Please repeat the lines below exactly. Begin with the line containing "assert (Hin : In n (wire_range 0 53))" and go on through the line containing "buffer are modelled".

> **Collected data entries**
★ ★ ★ ★
(** X18: [GameStage.String] names the seven stages 0 to 6, each
    differently, and returns "Unknown game stage" for exactly the values
    above 6. *)
Theorem GameStage_String_unknown_iff (c : GameStage) :
  (GameStage_String c = "Unknown game stage" <-> 6 < Z_of_byte c)
  /\ map GameStage_String
       [GS_PREFLOP; GS_FLOP; GS_TURN; GS_RIVER; GS_DELAYED_START; GS_BLINDS;
        GS_SHOWDOWN]
     = ["Pre-flop"; "Flop"; "Turn"; "River"; "Delayed start"; "Blinds";
        "Showdown"].
Proof.
  split; [| reflexivity].
  assert (H : forallb
                (fun c => Bool.eqb
                            (String.eqb (GameStage_String c)
                               "Unknown game stage")
                            (6 <? Z_of_byte c)) all_bytes = true)
    by (vm_compute; reflexivity).
  rewrite forallb_forall in H. specialize (H c (In_all_bytes c)).
  apply Bool.eqb_prop in H. rewrite <- String.eqb_eq, H. apply Z.ltb_lt.
Qed.

Lemma In_all_errors (e : error) : In e all_errors.
Proof.
  unfold all_errors. apply in_or_app.
  destruct e as [[ | ] | c | c | c]; [left; cbn; tauto | left; cbn; tauto | | |];
    right; apply in_flat_map; exists c; (split; [apply In_all_bytes |]);
    cbn; tauto.
Qed.

(** X19: the texts of the errors [ReadMsg] can return are pairwise
    different: the text tells the kind of the error and, for the errors
    that carry one, the command tag. *)
Theorem Error_injective (e1 e2 : error) : Error e1 = Error e2 -> e1 = e2.
Proof.
  apply (NoDup_map_injective Error all_errors); try apply In_all_errors.
  apply distinct_NoDup. vm_compute. reflexivity.
Qed.

Lemma Error_injective_witness :
  ErrCannotDeserialize LOGIN = ErrCannotDeserialize (byte_of_Z 1).
Proof.
  apply (Error_injective (ErrCannotDeserialize LOGIN)
           (ErrCannotDeserialize (byte_of_Z 1))).
  reflexivity.
Defined.

(* ------------------------------------------------------------------ *)
(** ** The registry as a map *)


(* ------------------------------------------------------------------ *)
(** ** Amounts on the wire *)

Lemma In_wire_range (k : nat) (lo n : Z) :
  lo <= n < lo + Z.of_nat k -> In n (wire_range lo k).
Proof.
  revert lo. induction k as [| k IH]; intros lo H; [lia |].
  cbn [wire_range In]. destruct (Z.eq_dec lo n) as [E | E]; [left; exact E |].
  right. apply IH. lia.
Qed.

Lemma amount_roundtrip_eq (a : Amount) :
  amount_roundtrip a = hundredths (uint32_of_f32 (f32_mul a hundred)).
Proof.
  unfold amount_roundtrip, Amount_read, Amount_write, Big_write,
    binary_Write, bind.
  cbn [app]. rewrite <- (app_nil_r (PutBigEndian 4 _)), readInt_Put.
  unfold uint32_of_f32 at 1. rewrite u32_idem. reflexivity.
Qed.

(** X21: for every wire integer below 65536 (amounts up to 655.35), the
    amount [Amount.read] makes of it is written back by [Amount.write]
    either as the same integer or as the integer just below: a round trip
    never raises such an amount and lowers it by at most one hundredth. *)
Theorem amount_loses_at_most_one_hundredth (n : Z) :
  0 <= n < 65536 ->
  amount_roundtrip (hundredths n) = hundredths (rewritten n)
  /\ (rewritten n = n \/ rewritten n = n - 1).
Proof.
  intros Hn. split; [apply amount_roundtrip_eq |].
  assert (H : forallb
                (fun n => (rewritten n =? n) || (rewritten n =? n - 1))
                (wire_range 0 (Z.to_nat 65536)) = true)
    by (vm_compute; reflexivity).
  rewrite forallb_forall in H.
  assert (Hin : In n (wire_range 0 (Z.to_nat 65536)))
    by (apply In_wire_range; rewrite Z2Nat.id; lia).
  specialize (H n Hin).
  apply orb_true_iff in H. destruct H as [H | H]; apply Z.eqb_eq in H; tauto.
Qed.

Lemma amount_loses_at_most_one_hundredth_witness :
  amount_roundtrip (hundredths 1999) = hundredths (rewritten 1999)
  /\ (rewritten 1999 = 1999 \/ rewritten 1999 = 1999 - 1).
Proof.
  apply (amount_loses_at_most_one_hundredth 1999). lia.
Defined.

(** X22: every amount below 0.53 survives the round trip through
    [Amount.write] and [Amount.read] unchanged; 53 hundredths is the least
    wire integer that does not. *)
Theorem amounts_below_53_hundredths_exact (n : Z) :
  0 <= n < 53 ->
  amount_exact (hundredths n)
  /\ amount_roundtrip (hundredths n) = hundredths n
  /\ rewritten 53 = 52.
Proof.
  intros Hn.
  assert (H : forallb (fun n => rewritten n =? n) (wire_range 0 53) = true)
    by (vm_compute; reflexivity).
  rewrite forallb_forall in H.
  assert (Hin : In n (wire_range 0 53)) by (apply In_wire_range; lia).
  specialize (H n Hin). apply Z.eqb_eq in H.
  unfold amount_exact. rewrite amount_roundtrip_eq.
  fold (rewritten n). rewrite H.
  repeat split; reflexivity.
Qed.

Lemma amounts_below_53_hundredths_exact_witness :
  amount_exact (hundredths 52)
  /\ amount_roundtrip (hundredths 52) = hundredths 52
  /\ rewritten 53 = 52.
Proof.
  apply (amounts_below_53_hundredths_exact 52). lia.
Defined.
(** * FastLogger runtime: staging ring, drainer, sync protocol, set-up

    A shallow embedding of [runtime/FastLogger.cc].  Pointers into a
    buffer are modelled as integer addresses ([Z]); the 64-bit unsigned
    quantities of the source ([uint64_t], [size_t]) are integers reduced
    modulo [2^64] where the source converts a pointer difference.

    The code runs on several threads.  The functions of the staging
    buffer and of the scan are the sequential code of one thread, and
    what the other threads do in between is an explicit input (the
    values a load of a shared field returns, the state of the registry).
    Where the order of events across threads matters, in the protocol
    between [sync] and the compression thread, the two programs are run
    as interleaved steps on the state they share. *)

From Stdlib Require Import ZArith Lia Bool String.
From stdpp Require Import base list.

Local Open Scope Z_scope.

(** ** Machine integers *)

Definition u64_modulus : Z := 2 ^ 64.

(** Conversion of a [ptrdiff_t] to [uint64_t]. *)
Definition to_u64 (z : Z) : Z := z mod u64_modulus.

(** ** The staging buffer *)

Module Staging.

(** [FastLogger::StagingBuffer].  [storage] is the address of
    [storage[0]]; [contents] are the bytes held by [storage[]].  The
    class is declared in FastLogger.h; [minFreeSpace] is taken to be a
    [uint64_t], like the count [peek] stores through its argument. *)
Record StagingBuffer : Type := mkStagingBuffer {
  storage : Z;
  contents : list Z;
  producerPos : Z;
  consumerPos : Z;
  endOfRecordedSpace : Z;
  minFreeSpace : Z;
  shouldDeallocate : bool
}.

Definition set_producerPos (p : Z) (sb : StagingBuffer) : StagingBuffer :=
  mkStagingBuffer (storage sb) (contents sb) p (consumerPos sb)
    (endOfRecordedSpace sb) (minFreeSpace sb) (shouldDeallocate sb).

Definition set_consumerPos (c : Z) (sb : StagingBuffer) : StagingBuffer :=
  mkStagingBuffer (storage sb) (contents sb) (producerPos sb) c
    (endOfRecordedSpace sb) (minFreeSpace sb) (shouldDeallocate sb).

Definition set_endOfRecordedSpace (e : Z) (sb : StagingBuffer) : StagingBuffer :=
  mkStagingBuffer (storage sb) (contents sb) (producerPos sb) (consumerPos sb)
    e (minFreeSpace sb) (shouldDeallocate sb).

Definition set_minFreeSpace (m : Z) (sb : StagingBuffer) : StagingBuffer :=
  mkStagingBuffer (storage sb) (contents sb) (producerPos sb) (consumerPos sb)
    (endOfRecordedSpace sb) m (shouldDeallocate sb).

(** What one pass through the body of the [while] loop of
    [reserveSpaceInternal] ends in: a [return] (with [None] for
    [nullptr]) or the end of the body, back to the loop test. *)
Inductive iteration : Type :=
| Return (r : option Z) (sb : StagingBuffer)
| LoopAgain (sb : StagingBuffer).

Section Ring.

Variable STAGING_BUFFER_SIZE : Z.

(** The two statements that end the loop body,
    [minFreeSpace = cachedReadPos - producerPos] and the non-blocking
    exit. *)
Definition recompute (cachedReadPos nbytes : Z) (blocking : bool)
    (sb : StagingBuffer) : iteration :=
  let sb' := set_minFreeSpace (to_u64 (cachedReadPos - producerPos sb)) sb in
  if negb blocking && (minFreeSpace sb' <=? nbytes)
  then Return None sb'
  else LoopAgain sb'.

(** The body of the [while] loop, lines 596-616. *)
Definition reserveIteration (nbytes : Z) (blocking : bool)
    (sb : StagingBuffer) : iteration :=
  let endOfBuffer := storage sb + STAGING_BUFFER_SIZE in
  let cachedReadPos := consumerPos sb in
  if cachedReadPos <=? producerPos sb then
    let sb1 := set_minFreeSpace (to_u64 (endOfBuffer - producerPos sb)) sb in
    if minFreeSpace sb1 >? nbytes then Return (Some (producerPos sb1)) sb1
    else
      let sb2 := set_endOfRecordedSpace (producerPos sb1) sb1 in
      let sb3 := set_producerPos (storage sb2) sb2 in
      recompute cachedReadPos nbytes blocking sb3
  else recompute cachedReadPos nbytes blocking sb.

(** [reserveSpaceInternal(nbytes, blocking)].  [loads] lists the value
    that [consumerPos] holds at each successive load by the loop (the
    drainer stores to it concurrently); the field is set to that value
    before the body runs.  [None] as the outer result: the producer
    is still spinning after the last load listed. *)
Fixpoint reserveSpaceInternal (loads : list Z) (nbytes : Z) (blocking : bool)
    (sb : StagingBuffer) : option (option Z * StagingBuffer) :=
  if minFreeSpace sb <=? nbytes then
    match loads with
    | [] => None
    | c :: loads' =>
        match reserveIteration nbytes blocking (set_consumerPos c sb) with
        | Return r sb' => Some (r, sb')
        | LoopAgain sb' => reserveSpaceInternal loads' nbytes blocking sb'
        end
    end
  else Some (Some (producerPos sb), sb).

(** The drainer leaves [consumerPos] alone for [k] loads. *)
Definition idle (k : nat) (sb : StagingBuffer) : list Z :=
  replicate k (consumerPos sb).

(** [peek(&bytesAvailable)]: the pointer returned, the value stored in
    [*bytesAvailable], and the buffer afterwards. *)
Definition peek (sb : StagingBuffer) : Z * Z * StagingBuffer :=
  let cachedRecordHead := producerPos sb in
  if cachedRecordHead <? consumerPos sb then
    let bytesAvailable := to_u64 (endOfRecordedSpace sb - consumerPos sb) in
    if bytesAvailable >? 0 then (consumerPos sb, bytesAvailable, sb)
    else
      let sb' := set_consumerPos (storage sb) sb in
      (consumerPos sb', to_u64 (cachedRecordHead - consumerPos sb'), sb')
  else (consumerPos sb, to_u64 (cachedRecordHead - consumerPos sb), sb).

(** *** Vocabulary of the specification *)

(** A pointer of [sb] lies in [storage, storage + STAGING_BUFFER_SIZE]. *)
Definition in_ring (sb : StagingBuffer) (p : Z) : Prop :=
  storage sb <= p <= storage sb + STAGING_BUFFER_SIZE.

(** The states the two threads keep the ring in: the ring fits the
    address space, both positions lie in it, and once the producer has
    wrapped the consumer is not past [endOfRecordedSpace]. *)
Definition well_formed (sb : StagingBuffer) : Prop :=
  0 <= storage sb /\ storage sb + STAGING_BUFFER_SIZE < u64_modulus /\
  in_ring sb (producerPos sb) /\ in_ring sb (consumerPos sb) /\
  (producerPos sb < consumerPos sb ->
   consumerPos sb <= endOfRecordedSpace sb <= storage sb + STAGING_BUFFER_SIZE).

(** The slow path as the specification words it, steps 1 to 3, on
    plain integers: [1.] load [consumerPos] into [c]; [2.] if
    [c <= producerPos] and the run at the tail exceeds [n], set
    [minFreeSpace] to that run and return [producerPos], otherwise
    publish [endOfRecordedSpace] and wrap; [3.] recompute
    [minFreeSpace = c - producerPos], fail if still insufficient and
    non-blocking, else go round the loop again. *)
Fixpoint slowPathSpec (loads : list Z) (n : Z) (blocking : bool)
    (sb : StagingBuffer) : option (option Z * StagingBuffer) :=
  if minFreeSpace sb <=? n then
    match loads with
    | [] => None
    | c :: loads' =>
        let sb0 := set_consumerPos c sb in
        let step3 := fun sb1 : StagingBuffer =>
          let sb2 := set_minFreeSpace (c - producerPos sb1) sb1 in
          if (minFreeSpace sb2 <=? n) && negb blocking then Some (None, sb2)
          else slowPathSpec loads' n blocking sb2 in
        if c <=? producerPos sb0 then
          let tailRun := storage sb0 + STAGING_BUFFER_SIZE - producerPos sb0 in
          if tailRun >? n
          then Some (Some (producerPos sb0), set_minFreeSpace tailRun sb0)
          else step3 (set_producerPos (storage sb0)
                       (set_endOfRecordedSpace (producerPos sb0) sb0))
        else step3 sb0
    end
  else Some (Some (producerPos sb), sb).
(** ** Collaborators

    Modelled from the spec: the functions below are defined in
    [planner.cpp], [canonical_machine.cpp], [spindle.cpp], [coolant.cpp],
    [stepper.cpp] and [report.cpp].  Each call is recorded in the trace.  A
    collaborator changes the modelled data only where the spec says what it
    does: [planner_reset] resets the planner to empty,
    [cm_set_distance_mode] sets the distance mode of the active machine, and
    [cm_reset_position_to_absolute_position] reconciles the planner's
    recorded position with the position of the runtime under it. *)
Definition planner_reset (p : mp_ptr) (w : World) : World :=
  emit (call_planner_reset p)
       (put_mp p (mpPlanner.set_runnable_buffers 0 (get_mp p w)) w).

Definition mp_has_runnable_buffer (p : mp_ptr) (w : World) : bool :=
  bool_decide (0 < mpPlanner.runnable_buffers (get_mp p w)).

Definition cm_set_distance_mode (m : cmDistanceMode) (w : World) : World :=
  emit (call_cm_set_distance_mode m)
       (upd_cm (upd_gm (GCodeState.set_distance_mode m)) w).

Definition cm_reset_position_to_absolute_position (c : cm_ptr) (w : World) : World :=
  let p := cmMachine.mp (get_cm c w) in
  let r := mpPlanner.mr (get_mp p w) in
  emit (call_cm_reset_position_to_absolute_position c)
       (put_mp p (mpPlanner.set_position (mpPlannerRuntime.position (get_mr r w))
                                         (get_mp p w)) w).

Definition cm_set_g30_position : World -> World := emit call_cm_set_g30_position.
Definition cm_straight_traverse (target : list float) (flags : list bool)
    (profile : cmMotionProfile) : World -> World :=
  emit (call_cm_straight_traverse target flags profile).
Definition spindle_control_sync (c : spControl) : World -> World :=
  emit (call_spindle_control_sync c).
Definition coolant_control_sync (c : coControl) (which : coSelect) : World -> World :=
  emit (call_coolant_control_sync c which).
Definition mp_queue_command (cb : planner_callback) : World -> World :=
  emit (call_mp_queue_command cb).
Definition sr_request_status_report (r : srStatusReportRequest) : World -> World :=
  emit (call_sr_request_status_report r).
Definition cm_goto_g30_position (pos : list float) (flags : list bool) : World -> World :=
  emit (call_cm_goto_g30_position pos flags).
Definition cm_abort_arc (c : cm_ptr) : World -> World := emit (call_cm_abort_arc c).
Definition cm_cycle_start : World -> World := emit call_cm_cycle_start.
Definition cm_cycle_end : World -> World := emit call_cm_cycle_end.
Definition st_request_exec_move : World -> World := emit call_st_request_exec_move.

(** ** The action functions and the planner callbacks *)
Inductive action_exec_t : Type :=
| fn_feedhold_with_actions
| fn_feedhold_with_no_actions
| fn_feedhold_with_sync
| fn_feedhold_exit_with_actions
| fn_feedhold_exit_with_no_actions
| fn_cycle_exit
| fn_program_stop
| fn_program_end
| fn_alarm
| fn_shutdown
| fn_interlock.

#[global] Instance action_exec_t_eq_dec : EqDecision action_exec_t.
Proof. solve_decision. Defined.

(** The runner [op] next to the other globals. *)
Record System : Type := mk_System {
  world : World;
  op : cmOperation action_exec_t
}.

Section Feedhold.
(** The macros [fp_NOT_ZERO] (util.h) and [_to_inches]
    (canonical_machine.h, evaluated in the active machine) are not defined
    in this file. *)
Variable fp_NOT_ZERO : float -> bool.
Variable _to_inches : cmMachine.t -> float -> float.

(** [cm_has_hold] *)
Definition cm_has_hold (w : World) : bool * World :=
  (bool_decide (cmMachine.hold_state (cm1 w) <> FEEDHOLD_OFF), w).

(** [cm_feedhold_command_blocker] *)
Definition cm_feedhold_command_blocker (w : World) : stat_t * World :=
  if bool_decide (cmMachine.hold_state (cm1 w) <> FEEDHOLD_OFF)
  then (STAT_EAGAIN, w)
  else (STAT_OK, w).

(** [cm_request_cycle_start] *)
Definition cm_request_cycle_start (w : World) : World :=
  upd_cm (cmMachine.set_cycle_state CYCLE_START_REQUESTED) w.

(** [_feedhold_sync_to_planner] *)
Definition _feedhold_sync_to_planner (w : World) : World :=
  let w := upd_cm1 (cmMachine.set_hold_state FEEDHOLD_HOLD_DONE) w in
  sr_request_status_report SR_REQUEST_IMMEDIATE w.

(** [_feedhold_exit_sync_to_planner] *)
Definition _feedhold_exit_sync_to_planner (w : World) : World :=
  let w := upd_cm1 (cmMachine.set_hold_state FEEDHOLD_HOLD_EXIT_DONE) w in
  sr_request_status_report SR_REQUEST_IMMEDIATE w.

Definition run_callback (cb : planner_callback) : World -> World :=
  match cb with
  | fn_feedhold_sync_to_planner => _feedhold_sync_to_planner
  | fn_feedhold_exit_sync_to_planner => _feedhold_exit_sync_to_planner
  end.

Definition _feedhold_with_no_actions (prm : list float) (w : World) : stat_t * World :=
  (STAT_OK, w).
Definition _feedhold_with_sync (prm : list float) (w : World) : stat_t * World :=
  (STAT_OK, w).
Definition _program_stop (prm : list float) (w : World) : stat_t * World :=
  (STAT_OK, w).
Definition _program_end (prm : list float) (w : World) : stat_t * World :=
  (STAT_OK, w).
Definition _alarm (prm : list float) (w : World) : stat_t * World :=
  (STAT_OK, w).
Definition _shutdown (prm : list float) (w : World) : stat_t * World :=
  (STAT_OK, w).
Definition _interlock (prm : list float) (w : World) : stat_t * World :=
  (STAT_OK, w).
Definition _feedhold_exit_with_no_actions (prm : list float) (w : World) : stat_t * World :=
  (STAT_OK, w).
★ ★ ★ ★
> **WRITTEN REPLY**
  assert (Hin : In n (wire_range 0 53)) by (apply In_wire_range; lia).
  specialize (H n Hin). apply Z.eqb_eq in H.
  unfold amount_exact. rewrite amount_roundtrip_eq.
  fold (rewritten n). rewrite H.
  repeat split; reflexivity.
Qed.

Lemma amounts_below_53_hundredths_exact_witness :
  amount_exact (hundredths 52)
  /\ amount_roundtrip (hundredths 52) = hundredths 52
  /\ rewritten 53 = 52.
Proof.
  apply (amounts_below_53_hundredths_exact 52). lia.
Defined.
(** * FastLogger runtime: staging ring, drainer, sync protocol, set-up

    A shallow embedding of [runtime/FastLogger.cc].  Pointers into a
    buffer are modelled as integer addresses ([Z]); the 64-bit unsigned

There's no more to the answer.